(** The monitor as [Init] has it when it enumerates. *)
Lemma Init_runs_enumDevices_ leds os this :
  udev_new os <> None ->
  udev_monitor_new_from_netlink os <> None ->
  udev_monitor_filter_add_match_subsystem_devtype os = 0 ->
  exists out this',
    enumDevices_ (udev_enumerate_devices os)
      {| dev_context_ := udev_new os;
         dev_monitor_ := udev_monitor_new_from_netlink os;
         leds_ := leds;
         led_index_ofs_ := led_index_ofs_ this |}
    = (out, Returned tt this') /\
    dev_context_ this' = udev_new os /\
    dev_monitor_ this' = udev_monitor_new_from_netlink os /\
    leds_ this' = leds /\
    stores (fst (Init leds os this)) = stores out /\
    led_calls (fst (Init leds os this)) = led_calls out /\
    snd (Init leds os this)
    = if truthy (udev_monitor_enable_receiving os)
      then Thrown {| what := "udev_monitor_enable_receiving" |}
      else Returned tt this'.
Proof.
  intros Hctx Hmon Hfilter.
  destruct (enumDevices__spec (udev_enumerate_devices os)
              {| dev_context_ := udev_new os;
                 dev_monitor_ := udev_monitor_new_from_netlink os;
                 leds_ := leds;
                 led_index_ofs_ := led_index_ofs_ this |} Hctx)
    as (out & this' & E & _ & _ & _ & _ & Hl & Hc & Hm & _).
  cbn [dev_context_ dev_monitor_ leds_] in Hl, Hc, Hm.
  exists out, this'. split; [exact E |]. do 3 (split; [assumption |]).
  revert E. unfold Init. run. cbn [dev_context_ dev_monitor_ leds_ led_index_ofs_].
  rewrite Hfilter.
  destruct (udev_new os) as [ctx |]; [| now destruct Hctx].
  destruct (udev_monitor_new_from_netlink os) as [mon |]; [| now destruct Hmon].
  cbn [is_some negb truthy Z.eqb]. intros E.
  cbn [dev_context_ dev_monitor_ leds_ led_index_ofs_].
  destruct (truthy verbose); cbv beta iota zeta; rewrite E;
    destruct (truthy (udev_monitor_enable_receiving os)); cbv beta iota zeta;
    cbn [fst snd stores led_calls app];
    rewrite ?stores_app, ?led_calls_app; cbn [stores led_calls];
    rewrite ?app_nil_r; repeat split.
Qed.
(** * The project/contact service of [main.py]: serialisation, seeding,
      listing and creation, over a document store.

    Documents are Python dicts with string keys; they are modelled as
    [gmap string value].  Code that raises returns a [result]; code that
    talks to the store or reads the clock runs in a small state monad over
    a [world]. *)

From Stdlib Require Import ZArith NArith Ascii String List Permutation Sorted.
From stdpp Require Import gmap strings list fin_maps pretty sorting.

Local Open Scope string_scope.

(** ** Python values held in a document *)

(** [datetime]: the fields of a Python [datetime]; [tz_utc] tells an aware
    value in UTC (what [datetime.now(timezone.utc)] returns) from a naive
    one. *)
Record datetime := mk_datetime {
  dt_year : N;
  dt_month : N;
  dt_day : N;
  dt_hour : N;
  dt_minute : N;
  dt_second : N;
  dt_microsecond : N;
  tz_utc : bool
}.

(** A [bson.ObjectId] is twelve bytes, kept here as the number they spell. *)
Definition ObjectId := N.

(** [VList]: a list of strings, as the [tags] of a project. *)
Inductive value :=
| VNone
| VBool (b : bool)
| VInt (n : Z)
| VStr (s : string)
| VList (l : list string)
| VDatetime (t : datetime)
| VObjectId (o : ObjectId).

Abbreviation dict := (gmap string value).

(** The exceptions this code can meet; all are subclasses of [Exception]. *)
Inductive exn :=
| TypeError
| ValueError
| InvalidId
| DatabaseError.

Inductive result (A : Type) :=
| Ok (a : A)
| Raise (e : exn).
Arguments Ok {A} a.
Arguments Raise {A} e.

Definition rbind {A B} (r : result A) (k : A -> result B) : result B :=
  match r with
  | Ok a => k a
  | Raise e => Raise e
  end.

(** Evaluate [f] on the elements from left to right; the first exception
    ends the evaluation. *)
Fixpoint rmap {A B} (f : A -> result B) (l : list A) : result (list B) :=
  match l with
  | [] => Ok []
  | x :: l' => rbind (f x) (fun y => rbind (rmap f l') (fun ys => Ok (y :: ys)))
  end.

Definition is_ok {A} (r : result A) : bool :=
  match r with Ok _ => true | Raise _ => false end.

(** ** Printing numbers *)

Definition digit_char (d : N) : ascii := ascii_of_N (48 + d).

(** The [width] low decimal digits of [n], zero padded. *)
Fixpoint pad_dec (width : nat) (n : N) : string :=
  match width with
  | O => ""
  | S w => pad_dec w (n / 10) ++ String (digit_char (n mod 10)) ""
  end.

Definition hex_char (d : N) : ascii :=
  if (d <? 10)%N then ascii_of_N (48 + d) else ascii_of_N (87 + d).

(** The [width] low hexadecimal digits of [n], lower case, zero padded. *)
Fixpoint pad_hex (width : nat) (n : N) : string :=
  match width with
  | O => ""
  | S w => pad_hex w (n / 16) ++ String (hex_char (n mod 16)) ""
  end.

(** [str(ObjectId)]: the twelve bytes as 24 hexadecimal digits. *)
Definition str_ObjectId (o : ObjectId) : string := pad_hex 24 o.

Definition hex_value (c : ascii) : option N :=
  let n := N_of_ascii c in
  if ((48 <=? n) && (n <=? 57))%N then Some (n - 48)%N
  else if ((97 <=? n) && (n <=? 102))%N then Some (n - 87)%N
  else if ((65 <=? n) && (n <=? 70))%N then Some (n - 55)%N
  else None.

Fixpoint parse_hex (acc : N) (s : string) : option N :=
  match s with
  | EmptyString => Some acc
  | String c s' =>
      match hex_value c with
      | Some d => parse_hex (16 * acc + d)%N s'
      | None => None
      end
  end.

(** [ObjectId(s)] for a string: 24 hexadecimal digits, else [InvalidId].
    (The blanks that [bytes.fromhex] would skip never occur in what
    [str(ObjectId)] prints and are refused here.) *)
Definition ObjectId_of_str (s : string) : result ObjectId :=
  if Nat.eqb (String.length s) 24 then
    match parse_hex 0%N s with
    | Some o => Ok o
    | None => Raise InvalidId
    end
  else Raise InvalidId.

(** [datetime.isoformat(sep)]: [YYYY-MM-DD], [sep], [HH:MM:SS], then
    [.ffffff] when the microsecond is not zero, then [+00:00] on an aware
    UTC value. *)
Definition isoformat_sep (sep : string) (t : datetime) : string :=
  pad_dec 4 (dt_year t) ++ "-" ++ pad_dec 2 (dt_month t) ++ "-" ++
  pad_dec 2 (dt_day t) ++ sep ++ pad_dec 2 (dt_hour t) ++ ":" ++
  pad_dec 2 (dt_minute t) ++ ":" ++ pad_dec 2 (dt_second t) ++
  (if (dt_microsecond t =? 0)%N then "" else "." ++ pad_dec 6 (dt_microsecond t)) ++
  (if tz_utc t then "+00:00" else "").

Definition isoformat (t : datetime) : string := isoformat_sep "T" t.

Fixpoint contains_char (c : ascii) (s : string) : bool :=
  match s with
  | EmptyString => false
  | String c' s' => if Ascii.eqb c c' then true else contains_char c s'
  end.

Definition squote : ascii := ascii_of_N 39.
Definition dquote : ascii := ascii_of_N 34.
Definition backslash : ascii := ascii_of_N 92.

Fixpoint repr_chars (quote : ascii) (s : string) : string :=
  match s with
  | EmptyString => ""
  | String c s' =>
      let n := N_of_ascii c in
      (if Ascii.eqb c quote || Ascii.eqb c backslash then String backslash (String c "")
       else if (n =? 9)%N then String backslash "t"
       else if (n =? 10)%N then String backslash "n"
       else if (n =? 13)%N then String backslash "r"
       else if ((n <? 32) || (n =? 127))%N then String backslash ("x" ++ pad_hex 2 n)
       else String c "") ++ repr_chars quote s'
  end.

(** [repr(s)] of an ASCII string: single quotes, unless the string has a
    single quote and no double quote. *)
Definition py_repr_str (s : string) : string :=
  let quote :=
    if contains_char squote s && negb (contains_char dquote s) then dquote else squote in
  String quote (repr_chars quote s) ++ String quote "".

(** [str(v)]. *)
Definition py_str (v : value) : string :=
  match v with
  | VNone => "None"
  | VBool true => "True"
  | VBool false => "False"
  | VInt n => pretty n
  | VStr s => s
  | VList l => "[" ++ String.concat ", " (map py_repr_str l) ++ "]"
  | VDatetime t => isoformat_sep " " t
  | VObjectId o => str_ObjectId o
  end.

(** ** Python strings *)

(** A Python [str] is a sequence of code points; a [string] here holds its
    UTF-8 encoding.  [utf8_decode] gives the code points back, and [None]
    for bytes that encode no string. *)
Definition is_continuation (b : ascii) : bool :=
  let n := N_of_ascii b in ((128 <=? n) && (n <? 192))%N.

Definition continuation_bits (b : ascii) : N := (N_of_ascii b - 128)%N.

Fixpoint utf8_decode (s : string) : option (list N) :=
  match s with
  | EmptyString => Some []
  | String b s1 =>
      let n := N_of_ascii b in
      if (n <? 128)%N then cons n <$> utf8_decode s1
      else if (n <? 194)%N then None
      else if (n <? 224)%N then
        match s1 with
        | String c1 s2 =>
            if is_continuation c1
            then cons ((n - 192) * 64 + continuation_bits c1)%N <$> utf8_decode s2
            else None
        | EmptyString => None
        end
      else if (n <? 240)%N then
        match s1 with
        | String c1 (String c2 s3) =>
            let ch := ((n - 224) * 4096 + continuation_bits c1 * 64
                       + continuation_bits c2)%N in
            if is_continuation c1 && is_continuation c2 && (2048 <=? ch)%N
               && negb ((55296 <=? ch) && (ch <=? 57343))%N
            then cons ch <$> utf8_decode s3
            else None
        | _ => None
        end
      else if (n <? 245)%N then
        match s1 with
        | String c1 (String c2 (String c3 s4)) =>
            let ch := ((n - 240) * 262144 + continuation_bits c1 * 4096
                       + continuation_bits c2 * 64 + continuation_bits c3)%N in
            if is_continuation c1 && is_continuation c2 && is_continuation c3
               && (65536 <=? ch)%N && (ch <=? 1114111)%N
            then cons ch <$> utf8_decode s4
            else None
        | _ => None
        end
      else None
  end.

(** The number of characters of the string, [len(s)]: every byte but the
    continuation bytes starts one. *)
Fixpoint utf8_length (s : string) : nat :=
  match s with
  | EmptyString => 0
  | String b s' => if is_continuation b then utf8_length s' else Datatypes.S (utf8_length s')
  end.

(** The first [n] characters of the string, [s[:n]]. *)
Fixpoint utf8_take (n : nat) (s : string) : string :=
  match s with
  | EmptyString => EmptyString
  | String b s' =>
      if is_continuation b then String b (utf8_take n s')
      else match n with
           | O => EmptyString
           | Datatypes.S n' => String b (utf8_take n' s')
           end
  end.

(** ** [int(x)] *)

(** The white space that [int] skips around the number: the ASCII tab, line
    feed, vertical tab, form feed, carriage return and space, and the
    Unicode white space above them. *)
Definition blank_chars : list N :=
  [
   0x9; 0xA; 0xB; 0xC; 0xD; 0x20; 0x85; 0xA0;
   0x1680; 0x2000; 0x2001; 0x2002; 0x2003; 0x2004; 0x2005; 0x2006;
   0x2007; 0x2008; 0x2009; 0x200A; 0x2028; 0x2029; 0x202F; 0x205F;
   0x3000
  ]%N.

Definition is_space (ch : N) : bool := existsb (N.eqb ch) blank_chars.

(** The code points of the digit zero in every script that has decimal
    digits (Unicode 14.0, the table of CPython 3.11); the nine code points
    after each are the digits one to nine. *)
Definition decimal_zeros : list N :=
  [
   0x30; 0x660; 0x6F0; 0x7C0; 0x966; 0x9E6; 0xA66; 0xAE6;
   0xB66; 0xBE6; 0xC66; 0xCE6; 0xD66; 0xDE6; 0xE50; 0xED0;
   0xF20; 0x1040; 0x1090; 0x17E0; 0x1810; 0x1946; 0x19D0; 0x1A80;
   0x1A90; 0x1B50; 0x1BB0; 0x1C40; 0x1C50; 0xA620; 0xA8D0; 0xA900;
   0xA9D0; 0xA9F0; 0xAA50; 0xABF0; 0xFF10; 0x104A0; 0x10D30; 0x11066;
   0x110F0; 0x11136; 0x111D0; 0x112F0; 0x11450; 0x114D0; 0x11650; 0x116C0;
   0x11730; 0x118E0; 0x11950; 0x11C50; 0x11D50; 0x11DA0; 0x16A60; 0x16AC0;
   0x16B50; 0x1D7CE; 0x1D7D8; 0x1D7E2; 0x1D7EC; 0x1D7F6; 0x1E140; 0x1E2F0;
   0x1E950; 0x1FBF0
  ]%N.

Definition digit_value (ch : N) : option N :=
  (fun z => ch - z)%N <$> List.find (fun z => (z <=? ch) && (ch <? z + 10))%N decimal_zeros.

Definition is_underscore (ch : N) : bool := (ch =? 95)%N.

Fixpoint skip_space (u : list N) : list N :=
  match u with
  | ch :: u' => if is_space ch then skip_space u' else u
  | [] => []
  end.

(** Scan decimal digits with single underscores between them.  [prev_us]:
    the previous character was an underscore.  Returns the number read, how
    many digits it had, and the rest of the string. *)
Fixpoint scan_digits (u : list N) (prev_us : bool) (acc : N) (digits : nat)
  : option (N * nat * list N) :=
  match u with
  | ch :: u' =>
      match digit_value ch with
      | Some d => scan_digits u' false (10 * acc + d)%N (Datatypes.S digits)
      | None =>
          if is_underscore ch then
            if prev_us then None else scan_digits u' true acc digits
          else if prev_us then None else Some (acc, digits, u)
      end
  | [] => if prev_us then None else Some (acc, digits, u)
  end.

(** CPython's default limit on the digits of a string given to [int]. *)
Definition int_max_str_digits : nat := 4300.

Definition parse_unsigned (u : list N) : option N :=
  match u with
  | ch :: _ =>
      if is_underscore ch then None
      else
        match scan_digits u false 0%N 0 with
        | Some (n, digits, rest) =>
            if Nat.eqb digits 0 then None
            else if Nat.ltb int_max_str_digits digits then None
            else match skip_space rest with
                 | [] => Some n
                 | _ => None
                 end
        | None => None
        end
  | [] => None
  end.

(** [int] on the code points of a string, base ten: white space, an
    optional sign, the digits, white space. *)
Definition int_of_codepoints (u : list N) : option Z :=
  match skip_space u with
  | ch :: u' =>
      if (ch =? 43)%N then Z.of_N <$> parse_unsigned u'
      else if (ch =? 45)%N then (fun n => - Z.of_N n)%Z <$> parse_unsigned u'
      else Z.of_N <$> parse_unsigned (ch :: u')
  | [] => None
  end.

(** [int(s)] for a string. *)
Definition int_of_str (s : string) : option Z :=
  match utf8_decode s with
  | Some u => int_of_codepoints u
  | None => None
  end.

(** *** What an integer literal is

    Stated apart from the parser: the strings that [int] reads, and the
    integer each stands for. *)

(** What may follow a digit: nothing, a digit, or one underscore and a
    digit; with the values of the digits read. *)
Inductive digits_tail : list N -> list N -> Prop :=
| tail_end : digits_tail [] []
| tail_digit ch d u ds :
    digit_value ch = Some d -> digits_tail u ds -> digits_tail (ch :: u) (d :: ds)
| tail_underscore ch d u ds :
    digit_value ch = Some d -> digits_tail u ds ->
    digits_tail (95%N :: ch :: u) (d :: ds).

(** Digits with single underscores between them. *)
Inductive digits_run : list N -> list N -> Prop :=
| run_intro ch d u ds :
    digit_value ch = Some d -> digits_tail u ds -> digits_run (ch :: u) (d :: ds).

Definition decimal_value (ds : list N) : N :=
  foldl (fun acc d => 10 * acc + d)%N 0%N ds.

(** [u] reads as the integer [n]: white space, an optional sign, at most
    4300 digits with single underscores between them, white space. *)
Definition int_literal (u : list N) (n : Z) : Prop :=
  exists ws1 sg body ds ws2,
    u = (ws1 ++ sg ++ body ++ ws2)%list /\
    Forall (fun ch => is_space ch = true) ws1 /\
    Forall (fun ch => is_space ch = true) ws2 /\
    digits_run body ds /\
    length ds <= 4300 /\
    ((sg = [] \/ sg = [43%N]) /\ n = Z.of_N (decimal_value ds) \/
     sg = [45%N] /\ n = (- Z.of_N (decimal_value ds))%Z).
::::::
— Problem —
In the listing above, find each line with the word "cons" and return it.

— Exercise response —
      if (n <? 128)%N then cons n <$> utf8_decode s1
            then cons ((n - 192) * 64 + continuation_bits c1)%N <$> utf8_decode s2
            then cons ch <$> utf8_decode s3
            then cons ch <$> utf8_decode s4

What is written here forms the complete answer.